#### [EXERCISE DESCRIPTION]
When you reach the line with "Lemma note_id_hex sizes" in the data below, begin printing lines exactly, and stop once the line with "Lemma note_build_id_hex note" has been printed.
━━━ DATA SECTION ━━━
(* ===== verification/LoaderSpec.v ===== *)
(** * What the loader command promises

    Its copy of the build-id reader agrees with the canonical one; the resolver
    answers only for the running build and one entry; a program is sent for
    loading only with its signed blob, and what the signer wrote arrives at the
    offsets the wire format names; a configuration document reads back. *)

From S2P Require Import Prelude PyVal Text Target Sign Loader.

(** ** The build id *)

Lemma note_id_hex sizes note : note_id_from sizes note = option_map hex (parse_note_from sizes note).
Proof.
  induction sizes as [|ds sizes IH]; cbn [note_id_from parse_note_from]; [done|].
  cbv zeta. by destruct (_ && _).
Qed.

Lemma note_build_id_hex note : note_build_id note = option_map hex (parse_note note).
Proof. apply note_id_hex. Qed.

Lemma read_at_file f off size b : read_at f off size = Ok b -> file_read f off size = Ok b.
Proof.
  unfold read_at, file_read. case_match; [done|]. cbv zeta. by case_match.
Qed.

(** Wherever the canonical reader gets its bytes, so does the copy. *)
Ltac same_read :=
  match goal with
  | H : read_at ?f ?o ?n = Ok _ |- context [file_read ?f ?o ?n] => rewrite (read_at_file _ _ _ _ H)
  | |- context [read_at ?f ?o ?n] => let H := fresh in destruct (read_at f o n) eqn:H; [|done]
  | |- context [unpack_le ?n ?b ?o] => destruct (unpack_le n b o); [|done]
  end.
━━━
#### [TASK RESULT]
Lemma note_id_hex sizes note : note_id_from sizes note = option_map hex (parse_note_from sizes note).
Proof.
  induction sizes as [|ds sizes IH]; cbn [note_id_from parse_note_from]; [done|].
  cbv zeta. by destruct (_ && _).
Qed.

Lemma note_build_id_hex note : note_build_id note = option_map hex (parse_note note).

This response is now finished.